Assim como as bandas citadas assim, cada conto possui o nome de uma mulher: Bastet, Fulana, Ella, Dolores, Maria Madelena, Imaculada, e etc. Mulheres comuns, mulheres diferentes, mulheres do dia a dia, mulheres excepcionais. Uma mulher, Sabrina, falando de tantas mulheres.

“Detesto sextas-feiras, são dias que nos convidam ao refinamento do final de semana e isso significa que todas as pessoas bem estruturadas já têm seus planos. Eu nunca tenho planos e quando minha sexta não se transforma numa narrativa floreada penso que sou realmente só”. Assim como Luci, eu também odiava as sextas-feiras, mas aprendi a lidar melhor com a solidão quando ela existe.

“Porque, por um acaso, eu não amo ninguém. Eu não durmo com ninguém, muito menos acordo. Acho horrorosa a sensação de alguém me ver dormir, sondar meus sonhos, descobrir barulhos e odores. Eu não tenho sombra porque detesto o sol. Eu nunca, nunca morreria por ninguém, até porque só tenho uma vida e se fosse me matar por todas as pessoas que achei que amei, precisaria ser um gato siamês.” Liv Ullmann falou da sensação de dormir e acordar ao lado de uma pessoa e mesmo assim se sentir sozinha. Sylvia Plath tinha nove vezes para morrer, assim como os gatos. Eu não gosto do sol, assim como Fulana.

“O melhor de ser assim é não precisar criar expectativas, não depender de um sim ou não, sucumbir por um olhar, beber para esquecer. É estar na plateia o tempo todo, sentir tudo o que é visto no palco e, ao ficar de pé e aplaudir, lembrar de que são todos atores e que aquela não é sua história, aqueles não são seus sentimentos. É apenas o fruto de sua imaginação interagindo com a ideia dos outros”. Assim como Dolores estou na plateia, antes bebi para aplacar as dores e li páginas e mais páginas de histórias dos outros. Senti nostalgia de uma vida que não vivi, a vida de Patti Smith. Enquanto que Hilda Hilst esteve no palco, até cansar e baixar o pano.

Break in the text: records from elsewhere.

(** The loop over a page only streams rows, and streams a row for every
    item when it runs to the end. *)
Lemma streamItems_shape items tr tr' fl :
  streamItems items tr = (tr', fl) ->
  exists rows, tr' = tr ++ map StreamListItem rows /\
    (fl = Continue -> map row items = map Some rows).
Proof.
  revert tr. induction items as [|i items IH]; intros tr H; simpl in H.
  - injection H as <- <-. exists []. split; [by rewrite app_nil_r | done].
  - destruct (row i) as [r|] eqn:Hr.
    + destruct (RowsRemaining _ =? 0).
      * injection H as <- <-. exists [r]. split; [done | discriminate].
      * apply IH in H as (rows & -> & Hc). exists (r :: rows). split.
        -- by rewrite <- app_assoc.
        -- intros Hf. simpl. rewrite Hr. f_equal. auto.
    + injection H as <- <-. exists [].
      split; [by rewrite app_nil_r | discriminate].
Qed.

(** With a budget that is spent after [L] rows, the loop over a page
    stops at [L] rows and runs to the end only below [L]. *)
Lemma streamItems_limit L items tr tr' fl :
  (forall t, L <= rows_streamed t -> RowsRemaining t = 0) ->
  rows_streamed tr < L ->
  streamItems items tr = (tr', fl) ->
  rows_streamed tr' <= L /\ (fl = Continue -> rows_streamed tr' < L).
Proof.
  intros HR. revert tr.
  induction items as [|i items IH]; intros tr Hlt H; simpl in H.
  - injection H as <- <-. lia.
  - destruct (row i) as [r|].
    + destruct (Z.eqb_spec (RowsRemaining (tr ++ [StreamListItem r])) 0)
        as [Hz|Hnz].
      * injection H as <- <-. rewrite rows_streamed_app. simpl.
        split; [lia | discriminate].
      * apply IH in H; [done|].
        destruct (Z_lt_le_dec (rows_streamed (tr ++ [StreamListItem r])) L)
          as [?|Hge]; [done|].
        by apply HR in Hge.
    + injection H as <- <-. split; [lia | discriminate].
Qed.

Lemma paginate_shape svc token tr tr' res :
  paginate token svc tr = (tr', res) ->
  exists new, tr' = tr ++ new /\ waits_before_calls new /\
    Forall (fun req => exists tok, req = request tok) (requests new).
Proof.
  revert token tr.
  induction svc as [items|items next rest IH|err]; intros token tr H;
    simpl in H.
  - destruct (Paginator.streamItems _ _ items _) as [tr2 fl] eqn:E.
    apply streamItems_shape in E as (rows & -> & _).
    exists ([WaitForListRateLimit;
             ProviderCall (request token) (PageOut items None)]
            ++ map StreamListItem rows).
    split; [|split].
    + destruct fl; injection H as <- _; by rewrite <- app_assoc.
    + apply waits_before_calls_app;
        [apply waits_before_calls_wait_call | apply waits_before_calls_rows].
    + rewrite requests_app, requests_rows. simpl. repeat constructor. eauto.
  - destruct (Paginator.streamItems _ _ items _) as [tr2 fl] eqn:E.
    apply streamItems_shape in E as (rows & -> & _).
    set (head := [WaitForListRateLimit;
                  ProviderCall (request token) (PageOut items (Some next))]
                 ++ map StreamListItem rows) in *.
    assert (Hhead : waits_before_calls head /\
                    Forall (fun req => exists tok, req = request tok)
                      (requests head)).
    { split.
      - apply waits_before_calls_app;
          [apply waits_before_calls_wait_call | apply waits_before_calls_rows].
      - unfold head. rewrite requests_app, requests_rows. simpl.
        repeat constructor. eauto. }
    destruct Hhead as [Hw Hr].
    destruct fl as [|o]; [destruct (more token next)|].
    + apply IH in H as (new & -> & Hw' & Hr').
      exists (head ++ new). split; [|split].
      * unfold head. by rewrite <- !app_assoc.
      * by apply waits_before_calls_app.
      * rewrite requests_app. by apply Forall_app.
    + injection H as <- _. exists head.
      split; [unfold head; by rewrite <- app_assoc | done].
    + injection H as <- _. exists head.
      split; [unfold head; by rewrite <- app_assoc | done].
  - injection H as <- _.
    exists [WaitForListRateLimit;
            ProviderCall (request token) (CallError err)].
    split; [done|]. split.
    + apply waits_before_calls_wait_call.
    + simpl. repeat constructor. eauto.
Qed.

Lemma streamItems_exit items tr tr' o :
  streamItems items tr = (tr', Exit o) -> o = Return None \/ o = Panic.
Proof.
  revert tr. induction items as [|i items IH]; intros tr H; simpl in H.
  - discriminate.
  - destruct (row i) as [r|].
    + destruct (RowsRemaining _ =? 0); [injection H as _ <-; by left | eauto].
    + injection H as _ <-. by right.
Qed.

Lemma honours_limit_page L (tr : trace) req resp (rows : list Row)
    (new : trace) :
  rows_streamed tr < L ->
  honours_limit L
    (tr ++ [WaitForListRateLimit; ProviderCall req resp]
        ++ map StreamListItem rows) new ->
  honours_limit L tr
    (([WaitForListRateLimit; ProviderCall req resp]
        ++ map StreamListItem rows) ++ new).
Proof.
  intros Hlt [Hall Hcalls]. split.
  - by rewrite app_assoc.
  - intros pre post req' resp' Heq.
    apply app_split_at in Heq as [(post' & Heq & _) | (pre' & -> & Heq)].
    + apply app_split_at in Heq as [(r' & Heq & _) | (l' & _ & Heq)].
      * destruct pre as [|e1 [|e2 pre]]; simpl in Heq.
        -- discriminate.
        -- injection Heq as <- _. rewrite rows_streamed_app. simpl. lia.
        -- injection Heq as _ _ Heq. destruct pre; discriminate.
      * by apply no_call_in_rows in Heq.
    + rewrite app_assoc. by eapply Hcalls.
Qed.

Lemma honours_limit_done L (tr : trace) :
  rows_streamed tr <= L -> honours_limit L tr [].
Proof.
  intros H. split; [by rewrite app_nil_r|].
  intros pre post req resp Heq. destruct pre; discriminate.
Qed.

(** With a budget that is spent after [L] rows, a loop entered below [L]
    rows honours the limit. *)
Lemma paginate_limit L svc token tr tr' res :
  (forall t, L <= rows_streamed t -> RowsRemaining t = 0) ->
  rows_streamed tr < L ->
  paginate token svc tr = (tr', res) ->
  exists new, tr' = tr ++ new /\ honours_limit L tr new.
Proof.
  intros HR. revert token tr.
  induction svc as [items|items next rest IH|err]; intros token tr Hlt H;
    simpl in H.
  - destruct (Paginator.streamItems _ _ items _) as [tr2 fl] eqn:E.
    pose proof E as Es. apply streamItems_shape in Es as (rows & -> & _).
    apply (streamItems_limit L) in E as [Hle _];
      [|done|rewrite rows_streamed_app; simpl; lia].
    exists (([WaitForListRateLimit;
              ProviderCall (request token) (PageOut items None)]
             ++ map StreamListItem rows) ++ []).
    split.
    + destruct fl; injection H as <- _; by rewrite app_nil_r, <- app_assoc.
    + apply honours_limit_page; [done|].
      apply honours_limit_done. by rewrite app_assoc.
  - destruct (Paginator.streamItems _ _ items _) as [tr2 fl] eqn:E.
    pose proof E as Es. apply streamItems_shape in Es as (rows & -> & _).
    apply (streamItems_limit L) in E as [Hle Hc];
      [|done|rewrite rows_streamed_app; simpl; lia].
    assert (Hstop : honours_limit L tr
              (([WaitForListRateLimit;
                 ProviderCall (request token) (PageOut items (Some next))]
                ++ map StreamListItem rows) ++ [])).
    { apply honours_limit_page; [done|].
      apply honours_limit_done. by rewrite app_assoc. }
    destruct fl as [|o]; [destruct (more token next)|].
    + apply IH in H as (new & -> & Hnew); [|by apply Hc].
      exists (([WaitForListRateLimit;
                ProviderCall (request token) (PageOut items (Some next))]
               ++ map StreamListItem rows) ++ new).
      split; [by rewrite <- !app_assoc|].
      apply honours_limit_page; [done|]. by rewrite app_assoc.
    + injection H as <- _. eexists. split; [|exact Hstop].
      by rewrite app_nil_r, <- app_assoc.
    + injection H as <- _. eexists. split; [|exact Hstop].
      by rewrite app_nil_r, <- app_assoc.
  - injection H as <- _.
    exists (([WaitForListRateLimit;
              ProviderCall (request token) (CallError err)]
             ++ map StreamListItem []) ++ []).
    split; [done|].
    apply honours_limit_page; [done|].
    apply honours_limit_done. rewrite rows_streamed_app. simpl. lia.
Qed.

É acolhedor ler mulheres escrevendo sobre mulheres. Depois de tantas ideias erradas, de caminhos que me foram impostos, é libertador saber que mulheres são tudo, são boas, são más. Mulheres até hoje são colocadas em duas categorias, de putas ou de santas, como se não houvesse mais nada entre as duas. Demorei, mas aprendi que existem incontáveis categorias, inclusive a categoria zero, nula, de não querer ser nada. E Sabrina Sanfelice mostra parte disso em seus contos.

Imagem de capa: Judite Decapitando Holofernes, de Artemisia Gentileschi.